Dentro del vastísimo panorama que ofrece hoy en día el cine nacional, con tantas películas estrenándose y de distinto género, Las acacias puede ser un punto de partida. Porque la película de Pablo Giorgelli combina, sin proponérselo, claro está, un mix entre lo que se viene debatiendo como cine minimalista, sutil, e independiente, y otro con un fuerte apego a la emoción, rasgo este último que suele asociarse más al mal llamado cine industrial o comercial.
¿Qué sucede? Que Las acacias se estructura con pocos personajes (tres, contando entre ellos a una beba de meses), un ámbito casi único (la cabina del camión en el que viajan) y más miradas que diálogos. Pero que también, y con esos elementos, logra emocionar cuando el metraje va arribando a su desenlace.
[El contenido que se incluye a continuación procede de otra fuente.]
(* ===== verification/TeamRefinement.v ===== *)
(** * The coordinator implements the scheduler

    A call of the coordinator, whatever its claims, clocks, gates and evidence,
    changes the tables by a sequence of the steps of [TeamSpec]; a call that
    raises changes nothing. *)

From S2P Require Import Prelude Json Digest PyTime PyClock PyFloat Schema RouteRecords JsonCanon TeamContracts TeamGraph TeamStore TeamRuntime TeamEffects TeamFacts TeamSpec TeamInvariant.

(** ** Calls *)

Inductive team_call : Type :=
| CreateRun (a : CreateArgs)
| ClaimTask (run_id task_id : string) (a : ClaimArgs) (clock : datetime)
| ClaimNext (run_id : string) (a : ClaimArgs) (clocks : nat → datetime)
| AuthorizeEffect (claim : LeaseClaim) (a : EffectArgs) (ev : evidence) (clock : datetime)
| StartEffect (claim : LeaseClaim) (a : EffectArgs) (au : ExecutionAuthorization) (clock : datetime)
| CompleteEffect (claim : LeaseClaim) (r : TaskEffectResult) (now clock clock' : datetime)
| MarkAmbiguous (claim : LeaseClaim) (now clock : datetime)
| ExpireLeases (run_id : string) (now clock : datetime)
| CancelRun (run_id : string) (now clock : datetime)
| AcknowledgeCancellation (claim : LeaseClaim) (now clock : datetime)
| RecordHandoff (handoff : list (string * json))
| FinalizeRun (run_id result_id : string) (now clock : datetime).

Section Refinement.
Context `{FromIso} `{Crypto} `{Jsonschema} `{DateTimeFormat}.

Definition run_call (c : coordinator) (db : team_db) (call : team_call) : coordinator * team_db :=
  match call with
  | CreateRun a => (create_run c db a).1
  | ClaimTask r t a k => (claim_task c db r t a k).1
  | ClaimNext r a ks => (claim_next c db r a ks).1
  | AuthorizeEffect cl a ev k => (authorize_effect c db cl a ev k).1
  | StartEffect cl a au k => (start_effect c db cl a au k).1
  | CompleteEffect cl r n k k' => (complete_effect c db cl r n k k').1
  | MarkAmbiguous cl n k => (mark_ambiguous c db cl n k).1
  | ExpireLeases r n k => (expire_leases c db r n k).1
  | CancelRun r n k => (cancel_run c db r n k).1
  | AcknowledgeCancellation cl n k => (acknowledge_cancellation c db cl n k).1
  | RecordHandoff h => (record_handoff c db h).1
  | FinalizeRun r i n k => (finalize_run c db r i n k).1
  end.

(** A call by any coordinator that opened the file. *)
Definition db_step (db db' : team_db) : Prop := ∃ c call, db' = (run_call c db call).2.

(** ** Transactions *)

Notation steps := (rtc scheduler_step).

Lemma write_auth_inv i c db db' :
  _write_state_auth_locked i c db = Ok db' → ∃ m a e, db' = with_auth db m a e.
Proof.
  unfold _write_state_auth_locked. cbv zeta. intros Hw.
  destruct i, (db_auth db) as [a|]; try discriminate;
    (destruct (_state_payload_locked _); [|discriminate]; guard Hw as E; injection Hw as <-; eauto).
Qed.
Lemma write_auth_steps i c db db1 db' :
  steps db db1 → _write_state_auth_locked i c db1 = Ok db' → steps db db'.
Proof.
  intros Hs (m & a & e & ->)%write_auth_inv. eapply rtc_r; [exact Hs|constructor].
Qed.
La historia, o la excusa para que Giorgelli se aboque a la presentación de Rubén y Jacinta, es un viaje. Rubén es chofer de un camión, y su cliente le pide que, además de transportar troncos de acacias desde Asunción hasta Buenos Aires, lleve a Jacinta y a Anahí, la beba.
Algunos dirán que Las acacias es una road movie. Pero en ellas los personajes llegan al final siendo otros, habiendo crecido en el transcurso del viaje. Parten de una manera y arriban de otra. Aquí, no. Rubén y Jacinta son los mismos -la esencia no cambia-, lo que sucede es que se abren, mostrando todo aquello que por un buen rato fueron retaceándose uno al otro, en uno de los acertados manejos del guión de Giorgelli.
Si ambos son solitarios y están atravesando etapas difíciles, con fracasos sobre sus espaldas, la cámara estará allí, acompañando, escudriñándolos, pero no interrogándolos. Es tanto lo que nos dicen Rubén y Jacinta con sus miradas que los sentimientos nos llegan sin que se necesite que los personajes lo verbalicen. Si a veces menos es más, Las acacias hace de ese axioma su razón de ser.
Premiada en cuanto festival fue invitada (Cámara de oro en Cannes, más otros galardones en Londres, San Sebastián y Biarritz, entre tantos otros), la película tiene algunos simbolismos primarios -el encierro en el que están los personajes en la cabina del camión, y la infinidad del paisaje que recorren-.
No hay subrayados innecesarios, palabrerío superfluo. El filme emociona por y desde su sencillez.
Germán de Silva tiene en los surcos de su rostro todo lo que Rubén va cargando. Hebe Duarte cautiva desde su sonrisa. Y qué decir de la pequeña Nayra Calle Mamani, retratada en cada gesto con la misma honestidad con la que Giorgelli nos cuenta esta historia de amor -tal vez- no cumplida, pero llena de afecto sincero, narrado con sensibilidad extrema.